__WHAT THIS TASK INVOLVES__
Starting at the line that contains "Lemma filter_visible_hits dist_of" and ending at the line that contains "specialize (Hd x) as Hdx. unfold", the lines below are to be given again exactly, with nothing added.

__DATA RECORDS__

------------------------------------------------------------------------

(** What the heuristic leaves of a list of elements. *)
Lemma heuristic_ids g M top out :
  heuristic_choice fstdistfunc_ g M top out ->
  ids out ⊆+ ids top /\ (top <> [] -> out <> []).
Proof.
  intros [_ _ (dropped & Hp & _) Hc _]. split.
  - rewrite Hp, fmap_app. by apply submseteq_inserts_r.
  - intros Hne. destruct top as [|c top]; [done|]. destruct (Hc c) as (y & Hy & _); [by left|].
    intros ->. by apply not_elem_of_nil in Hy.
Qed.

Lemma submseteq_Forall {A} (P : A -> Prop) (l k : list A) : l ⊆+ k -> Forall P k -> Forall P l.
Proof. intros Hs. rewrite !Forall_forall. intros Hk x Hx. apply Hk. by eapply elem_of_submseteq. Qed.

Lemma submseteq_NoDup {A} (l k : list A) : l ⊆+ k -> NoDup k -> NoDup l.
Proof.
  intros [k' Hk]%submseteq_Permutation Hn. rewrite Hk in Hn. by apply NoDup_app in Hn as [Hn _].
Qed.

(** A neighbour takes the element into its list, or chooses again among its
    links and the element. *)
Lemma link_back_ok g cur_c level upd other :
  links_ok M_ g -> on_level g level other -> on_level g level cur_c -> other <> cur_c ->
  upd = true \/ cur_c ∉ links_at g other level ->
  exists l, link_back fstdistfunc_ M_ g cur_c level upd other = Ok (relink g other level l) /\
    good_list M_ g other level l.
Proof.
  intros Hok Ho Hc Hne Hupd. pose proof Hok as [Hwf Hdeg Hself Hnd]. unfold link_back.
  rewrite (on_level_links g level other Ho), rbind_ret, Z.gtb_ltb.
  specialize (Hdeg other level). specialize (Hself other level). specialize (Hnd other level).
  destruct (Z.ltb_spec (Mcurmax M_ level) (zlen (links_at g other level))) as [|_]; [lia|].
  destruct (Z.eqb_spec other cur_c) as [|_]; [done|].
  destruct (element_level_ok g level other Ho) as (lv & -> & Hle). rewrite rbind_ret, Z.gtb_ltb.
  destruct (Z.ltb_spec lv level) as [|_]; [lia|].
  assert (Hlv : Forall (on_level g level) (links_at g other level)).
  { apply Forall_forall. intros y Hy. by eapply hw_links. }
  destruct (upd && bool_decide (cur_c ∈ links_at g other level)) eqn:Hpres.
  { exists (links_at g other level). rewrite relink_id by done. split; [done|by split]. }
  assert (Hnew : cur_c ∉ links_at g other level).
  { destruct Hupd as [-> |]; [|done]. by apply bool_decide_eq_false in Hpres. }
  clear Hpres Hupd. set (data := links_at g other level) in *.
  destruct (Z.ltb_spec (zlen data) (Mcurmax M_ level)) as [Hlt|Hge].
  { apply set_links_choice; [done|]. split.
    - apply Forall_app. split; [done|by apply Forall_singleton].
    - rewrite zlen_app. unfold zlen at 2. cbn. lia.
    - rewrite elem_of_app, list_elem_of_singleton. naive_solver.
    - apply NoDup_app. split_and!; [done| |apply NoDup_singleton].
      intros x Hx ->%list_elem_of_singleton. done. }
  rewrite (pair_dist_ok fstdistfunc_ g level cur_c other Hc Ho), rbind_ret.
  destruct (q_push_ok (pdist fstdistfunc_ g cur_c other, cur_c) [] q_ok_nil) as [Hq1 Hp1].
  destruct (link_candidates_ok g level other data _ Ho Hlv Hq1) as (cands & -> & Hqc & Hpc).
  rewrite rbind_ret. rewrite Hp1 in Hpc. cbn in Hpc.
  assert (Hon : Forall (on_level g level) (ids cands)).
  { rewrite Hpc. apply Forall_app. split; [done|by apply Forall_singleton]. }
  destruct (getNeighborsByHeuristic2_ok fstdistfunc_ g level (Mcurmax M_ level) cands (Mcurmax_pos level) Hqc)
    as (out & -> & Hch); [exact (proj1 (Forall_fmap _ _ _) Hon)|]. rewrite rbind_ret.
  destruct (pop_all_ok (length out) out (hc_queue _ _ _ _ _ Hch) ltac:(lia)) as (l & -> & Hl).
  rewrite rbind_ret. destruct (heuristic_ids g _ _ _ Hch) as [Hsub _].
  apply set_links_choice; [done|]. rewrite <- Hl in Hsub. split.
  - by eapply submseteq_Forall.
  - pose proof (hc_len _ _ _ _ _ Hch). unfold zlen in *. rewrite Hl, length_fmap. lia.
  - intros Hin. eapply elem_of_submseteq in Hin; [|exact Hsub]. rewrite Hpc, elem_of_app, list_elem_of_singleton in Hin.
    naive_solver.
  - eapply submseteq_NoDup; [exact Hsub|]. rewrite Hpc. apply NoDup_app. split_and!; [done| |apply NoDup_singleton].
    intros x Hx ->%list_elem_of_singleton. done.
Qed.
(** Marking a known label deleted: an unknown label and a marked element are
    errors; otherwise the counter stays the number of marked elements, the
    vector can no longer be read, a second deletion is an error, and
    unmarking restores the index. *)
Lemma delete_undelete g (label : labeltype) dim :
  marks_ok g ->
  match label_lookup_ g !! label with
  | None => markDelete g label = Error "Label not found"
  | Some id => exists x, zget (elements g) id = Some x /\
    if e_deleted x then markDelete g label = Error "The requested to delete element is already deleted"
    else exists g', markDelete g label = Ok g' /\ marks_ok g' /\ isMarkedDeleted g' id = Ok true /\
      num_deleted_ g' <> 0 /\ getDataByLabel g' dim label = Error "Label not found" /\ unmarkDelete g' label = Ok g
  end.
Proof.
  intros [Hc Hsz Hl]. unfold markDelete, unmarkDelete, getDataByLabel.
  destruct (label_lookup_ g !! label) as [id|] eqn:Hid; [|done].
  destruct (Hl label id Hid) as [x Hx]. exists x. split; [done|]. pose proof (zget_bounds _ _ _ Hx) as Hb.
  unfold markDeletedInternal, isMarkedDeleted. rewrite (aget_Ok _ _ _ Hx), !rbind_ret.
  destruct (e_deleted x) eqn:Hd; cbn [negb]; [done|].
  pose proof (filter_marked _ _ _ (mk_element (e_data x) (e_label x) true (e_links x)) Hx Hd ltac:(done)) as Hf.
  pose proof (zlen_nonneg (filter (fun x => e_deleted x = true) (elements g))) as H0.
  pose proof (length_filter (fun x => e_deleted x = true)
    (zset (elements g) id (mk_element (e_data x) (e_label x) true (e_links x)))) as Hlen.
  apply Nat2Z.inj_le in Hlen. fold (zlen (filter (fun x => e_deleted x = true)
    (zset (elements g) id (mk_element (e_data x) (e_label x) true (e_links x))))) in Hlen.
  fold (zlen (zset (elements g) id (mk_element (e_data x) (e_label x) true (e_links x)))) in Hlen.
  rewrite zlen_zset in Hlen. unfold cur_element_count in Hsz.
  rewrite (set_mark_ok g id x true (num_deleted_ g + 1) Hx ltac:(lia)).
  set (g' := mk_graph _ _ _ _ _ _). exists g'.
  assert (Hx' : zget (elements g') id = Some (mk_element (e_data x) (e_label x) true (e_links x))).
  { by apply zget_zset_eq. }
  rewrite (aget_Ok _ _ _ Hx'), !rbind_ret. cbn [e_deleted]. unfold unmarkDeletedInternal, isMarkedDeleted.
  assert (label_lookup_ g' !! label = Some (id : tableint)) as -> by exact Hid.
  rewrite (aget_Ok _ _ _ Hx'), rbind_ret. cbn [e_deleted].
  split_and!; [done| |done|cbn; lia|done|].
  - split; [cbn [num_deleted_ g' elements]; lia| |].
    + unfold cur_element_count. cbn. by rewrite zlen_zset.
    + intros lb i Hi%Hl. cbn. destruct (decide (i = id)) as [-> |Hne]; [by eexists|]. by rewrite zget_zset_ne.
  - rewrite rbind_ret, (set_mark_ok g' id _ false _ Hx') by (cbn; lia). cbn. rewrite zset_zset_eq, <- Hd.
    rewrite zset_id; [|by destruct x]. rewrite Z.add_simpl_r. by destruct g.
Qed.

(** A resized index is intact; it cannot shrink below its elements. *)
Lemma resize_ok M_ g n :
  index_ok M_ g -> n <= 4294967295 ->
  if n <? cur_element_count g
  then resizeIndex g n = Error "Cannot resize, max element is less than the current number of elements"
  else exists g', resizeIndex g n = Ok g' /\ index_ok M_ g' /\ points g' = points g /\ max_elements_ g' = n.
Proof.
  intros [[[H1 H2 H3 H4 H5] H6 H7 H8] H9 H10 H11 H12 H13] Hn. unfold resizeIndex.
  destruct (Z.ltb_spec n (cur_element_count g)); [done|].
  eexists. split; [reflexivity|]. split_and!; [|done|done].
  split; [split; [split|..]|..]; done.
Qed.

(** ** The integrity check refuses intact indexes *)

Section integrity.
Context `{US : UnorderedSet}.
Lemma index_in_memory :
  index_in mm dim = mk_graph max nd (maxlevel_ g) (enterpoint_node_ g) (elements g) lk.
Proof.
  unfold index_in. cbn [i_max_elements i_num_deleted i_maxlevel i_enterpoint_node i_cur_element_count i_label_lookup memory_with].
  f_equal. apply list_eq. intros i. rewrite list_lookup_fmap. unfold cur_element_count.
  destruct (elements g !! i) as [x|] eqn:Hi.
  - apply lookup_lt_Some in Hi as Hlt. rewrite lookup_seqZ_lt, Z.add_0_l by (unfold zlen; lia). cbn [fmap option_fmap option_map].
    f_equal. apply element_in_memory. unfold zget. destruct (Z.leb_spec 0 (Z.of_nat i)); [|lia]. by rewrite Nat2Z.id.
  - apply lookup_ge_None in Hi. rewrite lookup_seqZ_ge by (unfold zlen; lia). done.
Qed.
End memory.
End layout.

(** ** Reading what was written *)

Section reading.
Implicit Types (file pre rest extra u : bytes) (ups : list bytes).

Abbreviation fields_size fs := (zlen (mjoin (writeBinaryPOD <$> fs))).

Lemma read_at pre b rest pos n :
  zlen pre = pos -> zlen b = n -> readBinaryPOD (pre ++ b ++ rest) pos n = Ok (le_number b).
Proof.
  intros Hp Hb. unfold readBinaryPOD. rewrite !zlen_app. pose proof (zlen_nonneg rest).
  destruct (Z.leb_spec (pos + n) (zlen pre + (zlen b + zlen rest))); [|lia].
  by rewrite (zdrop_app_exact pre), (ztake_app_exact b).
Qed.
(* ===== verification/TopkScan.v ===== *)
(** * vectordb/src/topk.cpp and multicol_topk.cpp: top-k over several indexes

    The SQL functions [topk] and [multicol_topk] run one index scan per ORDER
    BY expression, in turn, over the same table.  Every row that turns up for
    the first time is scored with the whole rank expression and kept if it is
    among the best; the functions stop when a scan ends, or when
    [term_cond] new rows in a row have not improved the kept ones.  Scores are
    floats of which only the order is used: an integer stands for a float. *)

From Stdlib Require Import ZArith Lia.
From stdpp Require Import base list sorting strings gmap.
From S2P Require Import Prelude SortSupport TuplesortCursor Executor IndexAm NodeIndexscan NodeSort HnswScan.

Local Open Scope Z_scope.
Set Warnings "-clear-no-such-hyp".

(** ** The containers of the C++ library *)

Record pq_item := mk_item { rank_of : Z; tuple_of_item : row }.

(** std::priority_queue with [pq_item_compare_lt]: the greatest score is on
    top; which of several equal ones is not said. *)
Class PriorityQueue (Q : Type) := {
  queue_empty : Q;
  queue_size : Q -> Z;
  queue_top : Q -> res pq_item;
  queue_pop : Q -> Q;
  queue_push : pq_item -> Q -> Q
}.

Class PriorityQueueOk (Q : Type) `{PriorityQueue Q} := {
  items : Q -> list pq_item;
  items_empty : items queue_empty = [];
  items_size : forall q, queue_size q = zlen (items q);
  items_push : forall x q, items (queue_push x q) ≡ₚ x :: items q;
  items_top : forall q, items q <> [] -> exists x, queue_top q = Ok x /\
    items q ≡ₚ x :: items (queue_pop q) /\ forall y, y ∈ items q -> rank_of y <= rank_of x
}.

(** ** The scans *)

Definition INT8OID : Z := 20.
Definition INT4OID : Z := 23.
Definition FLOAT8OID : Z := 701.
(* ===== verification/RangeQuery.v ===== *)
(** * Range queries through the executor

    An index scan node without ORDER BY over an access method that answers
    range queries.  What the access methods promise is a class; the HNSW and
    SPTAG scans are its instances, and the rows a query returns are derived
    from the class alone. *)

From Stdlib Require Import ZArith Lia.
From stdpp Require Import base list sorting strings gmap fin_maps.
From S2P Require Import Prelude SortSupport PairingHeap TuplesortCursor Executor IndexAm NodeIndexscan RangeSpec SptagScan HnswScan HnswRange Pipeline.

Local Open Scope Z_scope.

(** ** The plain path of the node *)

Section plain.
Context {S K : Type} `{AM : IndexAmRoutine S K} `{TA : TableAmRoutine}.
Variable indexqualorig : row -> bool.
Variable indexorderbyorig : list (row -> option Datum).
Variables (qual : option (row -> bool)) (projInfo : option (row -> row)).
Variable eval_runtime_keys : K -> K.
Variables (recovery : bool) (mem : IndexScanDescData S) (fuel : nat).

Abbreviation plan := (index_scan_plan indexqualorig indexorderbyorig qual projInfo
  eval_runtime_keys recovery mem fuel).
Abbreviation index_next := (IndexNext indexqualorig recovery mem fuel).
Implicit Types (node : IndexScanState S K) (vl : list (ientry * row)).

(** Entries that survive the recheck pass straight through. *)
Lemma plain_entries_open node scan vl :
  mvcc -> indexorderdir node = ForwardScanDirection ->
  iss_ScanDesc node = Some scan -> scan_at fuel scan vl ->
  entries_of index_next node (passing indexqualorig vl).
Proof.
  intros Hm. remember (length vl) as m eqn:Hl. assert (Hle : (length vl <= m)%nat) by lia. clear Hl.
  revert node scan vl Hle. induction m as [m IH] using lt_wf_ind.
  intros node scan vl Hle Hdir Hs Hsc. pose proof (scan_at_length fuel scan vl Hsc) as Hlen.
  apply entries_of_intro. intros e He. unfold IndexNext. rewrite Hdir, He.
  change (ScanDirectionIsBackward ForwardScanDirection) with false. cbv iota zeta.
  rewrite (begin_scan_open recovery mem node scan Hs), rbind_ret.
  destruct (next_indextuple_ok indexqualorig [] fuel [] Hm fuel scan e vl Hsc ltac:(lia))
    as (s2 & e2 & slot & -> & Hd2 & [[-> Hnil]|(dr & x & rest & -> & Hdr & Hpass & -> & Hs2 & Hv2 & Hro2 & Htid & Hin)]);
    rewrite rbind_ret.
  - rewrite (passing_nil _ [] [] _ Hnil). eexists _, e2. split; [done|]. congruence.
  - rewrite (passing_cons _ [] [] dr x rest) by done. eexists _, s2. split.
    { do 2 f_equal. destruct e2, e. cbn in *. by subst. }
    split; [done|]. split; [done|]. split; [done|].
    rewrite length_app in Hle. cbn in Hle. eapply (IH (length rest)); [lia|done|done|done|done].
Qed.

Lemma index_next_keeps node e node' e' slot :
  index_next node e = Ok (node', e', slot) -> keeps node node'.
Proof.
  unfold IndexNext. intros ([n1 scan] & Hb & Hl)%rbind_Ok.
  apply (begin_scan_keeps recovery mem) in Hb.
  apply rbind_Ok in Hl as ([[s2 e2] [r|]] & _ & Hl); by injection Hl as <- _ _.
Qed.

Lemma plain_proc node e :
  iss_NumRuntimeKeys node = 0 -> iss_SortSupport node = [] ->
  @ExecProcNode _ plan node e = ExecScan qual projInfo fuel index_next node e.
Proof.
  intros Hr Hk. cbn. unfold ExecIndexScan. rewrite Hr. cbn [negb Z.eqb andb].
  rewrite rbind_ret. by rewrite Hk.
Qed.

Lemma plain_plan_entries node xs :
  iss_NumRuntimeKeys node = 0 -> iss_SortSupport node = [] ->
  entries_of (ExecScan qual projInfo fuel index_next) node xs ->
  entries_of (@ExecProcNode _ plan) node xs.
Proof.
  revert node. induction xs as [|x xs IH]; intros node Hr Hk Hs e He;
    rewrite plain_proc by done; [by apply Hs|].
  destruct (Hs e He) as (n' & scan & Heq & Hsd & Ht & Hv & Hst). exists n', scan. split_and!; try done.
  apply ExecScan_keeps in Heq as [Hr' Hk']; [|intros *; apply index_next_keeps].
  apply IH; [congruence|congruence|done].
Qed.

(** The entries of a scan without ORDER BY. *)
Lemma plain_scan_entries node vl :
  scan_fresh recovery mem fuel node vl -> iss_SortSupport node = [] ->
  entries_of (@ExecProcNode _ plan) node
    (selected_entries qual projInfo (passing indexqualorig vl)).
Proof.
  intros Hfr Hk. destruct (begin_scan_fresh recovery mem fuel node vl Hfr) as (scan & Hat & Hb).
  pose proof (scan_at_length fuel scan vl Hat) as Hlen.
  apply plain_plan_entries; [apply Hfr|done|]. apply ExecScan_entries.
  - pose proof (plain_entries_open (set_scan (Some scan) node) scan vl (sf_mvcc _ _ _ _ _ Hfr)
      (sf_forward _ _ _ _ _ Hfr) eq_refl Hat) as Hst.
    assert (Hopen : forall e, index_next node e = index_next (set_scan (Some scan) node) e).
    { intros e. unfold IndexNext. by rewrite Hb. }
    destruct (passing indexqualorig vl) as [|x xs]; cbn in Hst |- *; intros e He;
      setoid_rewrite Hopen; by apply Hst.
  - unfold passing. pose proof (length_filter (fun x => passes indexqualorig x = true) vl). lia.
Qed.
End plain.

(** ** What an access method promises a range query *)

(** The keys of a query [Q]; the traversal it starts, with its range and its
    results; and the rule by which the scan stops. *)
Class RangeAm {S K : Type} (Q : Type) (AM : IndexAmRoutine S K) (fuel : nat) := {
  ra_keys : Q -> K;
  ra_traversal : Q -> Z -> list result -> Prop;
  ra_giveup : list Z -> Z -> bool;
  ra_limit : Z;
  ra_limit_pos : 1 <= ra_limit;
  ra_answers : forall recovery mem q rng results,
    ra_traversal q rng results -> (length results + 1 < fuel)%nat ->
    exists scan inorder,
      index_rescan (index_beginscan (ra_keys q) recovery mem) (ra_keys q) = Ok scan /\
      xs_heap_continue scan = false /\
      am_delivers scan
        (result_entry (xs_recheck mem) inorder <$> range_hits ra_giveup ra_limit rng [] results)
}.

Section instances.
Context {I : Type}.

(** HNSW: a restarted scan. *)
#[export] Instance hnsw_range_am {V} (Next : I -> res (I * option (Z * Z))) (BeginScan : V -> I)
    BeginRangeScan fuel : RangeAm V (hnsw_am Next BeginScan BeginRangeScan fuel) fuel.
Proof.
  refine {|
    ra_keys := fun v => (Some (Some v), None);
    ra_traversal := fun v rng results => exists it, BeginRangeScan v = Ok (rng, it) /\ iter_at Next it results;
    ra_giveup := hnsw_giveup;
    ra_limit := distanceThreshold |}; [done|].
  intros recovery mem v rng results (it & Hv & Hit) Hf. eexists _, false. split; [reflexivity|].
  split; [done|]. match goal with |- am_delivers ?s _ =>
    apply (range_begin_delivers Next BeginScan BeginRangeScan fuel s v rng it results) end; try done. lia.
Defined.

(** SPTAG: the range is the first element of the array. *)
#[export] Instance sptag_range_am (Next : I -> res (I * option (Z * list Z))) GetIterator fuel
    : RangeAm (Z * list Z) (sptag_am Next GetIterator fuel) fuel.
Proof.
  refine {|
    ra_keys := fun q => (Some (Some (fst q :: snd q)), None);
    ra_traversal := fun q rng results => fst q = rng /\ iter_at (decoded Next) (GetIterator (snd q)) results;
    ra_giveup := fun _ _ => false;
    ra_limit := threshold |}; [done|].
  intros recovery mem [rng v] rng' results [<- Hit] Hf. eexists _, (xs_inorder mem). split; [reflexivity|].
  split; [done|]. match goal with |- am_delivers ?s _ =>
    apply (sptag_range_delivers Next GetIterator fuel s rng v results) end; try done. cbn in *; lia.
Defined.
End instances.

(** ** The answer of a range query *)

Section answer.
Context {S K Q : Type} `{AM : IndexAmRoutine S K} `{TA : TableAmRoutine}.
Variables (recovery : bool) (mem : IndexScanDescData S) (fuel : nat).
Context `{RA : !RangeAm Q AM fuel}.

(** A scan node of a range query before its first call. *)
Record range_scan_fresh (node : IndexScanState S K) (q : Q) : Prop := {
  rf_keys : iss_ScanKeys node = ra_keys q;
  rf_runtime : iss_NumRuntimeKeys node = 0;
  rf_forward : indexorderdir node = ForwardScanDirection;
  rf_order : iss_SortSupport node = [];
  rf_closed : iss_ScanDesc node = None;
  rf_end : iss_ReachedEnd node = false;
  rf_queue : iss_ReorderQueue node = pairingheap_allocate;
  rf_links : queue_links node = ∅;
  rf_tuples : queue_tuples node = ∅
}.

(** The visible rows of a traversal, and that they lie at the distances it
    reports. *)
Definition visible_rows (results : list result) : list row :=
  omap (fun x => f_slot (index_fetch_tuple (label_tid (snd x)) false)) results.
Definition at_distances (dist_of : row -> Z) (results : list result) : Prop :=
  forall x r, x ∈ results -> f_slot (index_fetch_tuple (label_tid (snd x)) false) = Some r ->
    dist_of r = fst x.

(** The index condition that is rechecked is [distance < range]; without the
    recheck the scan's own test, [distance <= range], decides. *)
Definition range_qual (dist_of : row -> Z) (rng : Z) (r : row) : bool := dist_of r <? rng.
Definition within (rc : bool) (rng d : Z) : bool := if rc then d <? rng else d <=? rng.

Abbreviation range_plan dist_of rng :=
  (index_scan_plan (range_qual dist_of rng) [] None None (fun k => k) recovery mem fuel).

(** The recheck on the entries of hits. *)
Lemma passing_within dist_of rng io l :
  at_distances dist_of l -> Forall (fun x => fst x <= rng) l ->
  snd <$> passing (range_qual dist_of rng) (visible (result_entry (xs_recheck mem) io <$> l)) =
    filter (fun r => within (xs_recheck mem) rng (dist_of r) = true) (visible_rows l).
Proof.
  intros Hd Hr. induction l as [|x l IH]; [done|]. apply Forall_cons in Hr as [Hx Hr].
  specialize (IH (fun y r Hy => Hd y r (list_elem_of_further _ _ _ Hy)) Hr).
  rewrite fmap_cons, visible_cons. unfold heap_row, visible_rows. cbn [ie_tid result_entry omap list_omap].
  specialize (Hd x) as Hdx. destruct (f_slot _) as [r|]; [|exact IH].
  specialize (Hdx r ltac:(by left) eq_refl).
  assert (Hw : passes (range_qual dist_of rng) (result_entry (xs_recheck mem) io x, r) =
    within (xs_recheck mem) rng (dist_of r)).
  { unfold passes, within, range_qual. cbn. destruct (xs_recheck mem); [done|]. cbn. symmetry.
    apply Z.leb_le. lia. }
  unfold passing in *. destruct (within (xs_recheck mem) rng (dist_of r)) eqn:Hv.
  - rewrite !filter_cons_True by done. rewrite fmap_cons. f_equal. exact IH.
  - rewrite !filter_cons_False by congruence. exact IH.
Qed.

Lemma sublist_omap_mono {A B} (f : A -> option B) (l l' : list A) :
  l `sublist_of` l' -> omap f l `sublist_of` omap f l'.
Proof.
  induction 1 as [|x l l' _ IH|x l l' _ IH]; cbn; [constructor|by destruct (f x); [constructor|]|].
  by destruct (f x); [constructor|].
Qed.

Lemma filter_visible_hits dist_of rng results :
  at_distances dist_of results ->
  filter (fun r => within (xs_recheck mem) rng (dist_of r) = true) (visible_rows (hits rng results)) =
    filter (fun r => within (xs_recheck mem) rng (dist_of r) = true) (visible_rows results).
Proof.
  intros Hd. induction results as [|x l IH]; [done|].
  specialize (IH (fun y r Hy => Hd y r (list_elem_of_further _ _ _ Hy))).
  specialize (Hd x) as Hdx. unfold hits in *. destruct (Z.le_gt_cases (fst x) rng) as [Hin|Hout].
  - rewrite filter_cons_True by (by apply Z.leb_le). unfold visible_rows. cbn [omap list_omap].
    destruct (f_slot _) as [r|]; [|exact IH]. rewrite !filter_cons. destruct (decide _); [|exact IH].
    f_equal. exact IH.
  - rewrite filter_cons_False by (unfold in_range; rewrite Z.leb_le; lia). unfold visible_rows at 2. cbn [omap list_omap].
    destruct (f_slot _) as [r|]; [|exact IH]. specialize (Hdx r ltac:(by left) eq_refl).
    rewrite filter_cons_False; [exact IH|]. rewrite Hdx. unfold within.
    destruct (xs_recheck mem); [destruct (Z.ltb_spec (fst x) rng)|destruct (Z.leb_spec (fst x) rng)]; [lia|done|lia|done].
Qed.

------------------------------------------------------------------------

__PROBLEM SOLUTION__
Lemma filter_visible_hits dist_of rng results :
  at_distances dist_of results ->
  filter (fun r => within (xs_recheck mem) rng (dist_of r) = true) (visible_rows (hits rng results)) =
    filter (fun r => within (xs_recheck mem) rng (dist_of r) = true) (visible_rows results).
Proof.
  intros Hd. induction results as [|x l IH]; [done|].
  specialize (IH (fun y r Hy => Hd y r (list_elem_of_further _ _ _ Hy))).
  specialize (Hd x) as Hdx. unfold hits in *. destruct (Z.le_gt_cases (fst x) rng) as [Hin|Hout].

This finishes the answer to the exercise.